2.The rate with which the loaded plane is losing gravitational potential energy.

3.The rate with which the loaded plane is losing gravitational potential energy

- Physics Oasis!! Help!! -
**bobpursley**, Wednesday, March 27, 2013 at 10:13am
1. The lift force is mass*g if the aircraft is at constant speed downward gliding.

2. rate losing PE?

altitude= vertical speed*time=

= speedgiven*sinGlideAngle*time

rate of altitude loss= speedgiven*sinGlideAngle

rate of PE loss: mg*rateOfAltitudeLossAbove.

- Physics Oasis!! Help!! -
**Damon**, Wednesday, March 27, 2013 at 10:23am
Lift does not act perpendicular to the wings but to the oncoming air flow.
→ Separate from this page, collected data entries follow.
(** C3: the open hook calls the real open before anything else but its
    debug log, and once. Its status is what the real open returned, or
    the code of the [WindowsError] it raised, whatever [enable()]
    answers; so a system error never leaves the hook as an exception.
    When the status is 0 and the handle pointer is not null, a ducker is
    made, [enable()] is called on it, and it is stored under the handle
    whether or not [enable()] succeeded. *)
Theorem waveOutOpen_hook (env : OpenEnv) (pWaveOutHandle : option Z)
    (p : Process) :
  (waveOutOpen env pWaveOutHandle p).1 = real_status (real_waveOutOpen env)
  ∧ (∃ logs rest,
       trace (waveOutOpen env pWaveOutHandle p).2
       = trace p ++ logs ++ EvRealOpen :: rest
       ∧ Forall (fun e => is_EvLog e = true) logs
       ∧ (EvRealOpen ∉ rest))
  ∧ _waveOutHooks (waveOutOpen env pWaveOutHandle p).2 = _waveOutHooks p
  ∧ (∀ h,
       real_status (real_waveOutOpen env) = Ok 0 →
       pWaveOutHandle = Some h →
       (waveOutOpen env pWaveOutHandle p).1 = Ok 0
       ∧ _duckersByHandle (waveOutOpen env pWaveOutHandle p).2
         = <[h := {| serial := duckers_made p;
                     enabled := enable_result env |}]> (_duckersByHandle p)
       ∧ ∃ tr1 tr2,
           trace (waveOutOpen env pWaveOutHandle p).2
           = tr1 ++ [EvRealOpen; EvNewDucker (duckers_made p);
                     EvEnable (duckers_made p) (enable_result env)] ++ tr2)
  ∧ (∀ winerror,
       real_waveOutOpen env = Raise (WindowsError winerror) →
       (waveOutOpen env pWaveOutHandle p).1 = Ok winerror)
  ∧ (∀ env',
       real_waveOutOpen env' = real_waveOutOpen env →
       (waveOutOpen env' pWaveOutHandle p).1
       = (waveOutOpen env pWaveOutHandle p).1).
Proof.
  assert (∀ env0,
            (waveOutOpen env0 pWaveOutHandle p).1
            = real_status (real_waveOutOpen env0)) as Hstatus.
  { intros env0.
    destruct (real_status (real_waveOutOpen env0)) as [res|e] eqn:Hreal.
    - destruct (decide (res = 0)) as [->|Hres].
      + destruct pWaveOutHandle as [h|].
        * by rewrite waveOutOpen_registers.
        * erewrite waveOutOpen_fails; [done..|by right].
      + erewrite waveOutOpen_fails; [done..|by left].
    - by erewrite waveOutOpen_raises. }
  split; [apply Hstatus|]. split; [|split; [|split; [|split]]].
  - exists (debug_log (open_isDebug env)
              "Ducking audio requested for SAPI5 synthdriver").
    destruct (real_status (real_waveOutOpen env)) as [res|e] eqn:Hreal.
    + destruct (decide (res = 0 ∧ is_Some pWaveOutHandle))
        as [[-> [h ->]]|Hfail].
      * eexists. rewrite waveOutOpen_registers by done.
        cbn [snd with_duckers traced trace].
        split; [reflexivity|]. split; [apply debug_log_is_log|].
        intros Hin. simpl in Hin.
        destruct (enable_result env);
          repeat (apply elem_of_cons in Hin as [?|Hin]; [done|]);
          by apply elem_of_nil in Hin.
      * eexists. erewrite waveOutOpen_fails; [|done|].
        -- cbn [snd traced trace]. split; [reflexivity|].
           split; [apply debug_log_is_log|].
           intros Hin. simpl in Hin.
           repeat (apply elem_of_cons in Hin as [?|Hin]; [done|]).
           by apply elem_of_nil in Hin.
        -- destruct (decide (res = 0)) as [->|?]; [|by left].
           right. destruct pWaveOutHandle; [|done].
           destruct Hfail. split; [done|by eexists].
    + exists []. erewrite waveOutOpen_raises by done.
      cbn [snd traced trace]. split; [reflexivity|].
      split; [apply debug_log_is_log|apply not_elem_of_nil].
  - destruct (real_status (real_waveOutOpen env)) as [res|e] eqn:Hreal.
    + destruct (decide (res = 0)) as [->|Hres].
      * destruct pWaveOutHandle as [h|].
        -- by rewrite waveOutOpen_registers.
        -- erewrite waveOutOpen_fails; [done..|by right].
      * erewrite waveOutOpen_fails; [done..|by left].
    + by erewrite waveOutOpen_raises.
  - intros h Hreal ->. rewrite waveOutOpen_registers by done.
    split; [done|]. split; [done|].
    cbn [snd with_duckers traced trace].
    eexists (trace p ++ debug_log _ _), _. by rewrite <- app_assoc.
  - intros winerror Hraise. by rewrite Hstatus, Hraise.
  - intros env' Hsame. by rewrite !Hstatus, Hsame.
Qed.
The two angles differ by the angle of attack.

speed = 129*10^3/3600 = 35.8 m/s

weight = 1250 * 9.81 = 12,263 N

Path at angle T down from Horizontal

Vertical forces:

weight down = 12,263 N

Lift component up = L cos T

Drag component up = 1300 sin T

so

12,263 = L cos T + 1300 sin T

Horizontal forces:

weight not horizontal

Lift forward = L sin T

drag back = 1300 cos T

so

1300 cos T = L sin T

- Physics Oasis!! Help!! -
**bobpursley**, Wednesday, March 27, 2013 at 10:25am
I agree with Damon, I was thinking the drag force as horizontal.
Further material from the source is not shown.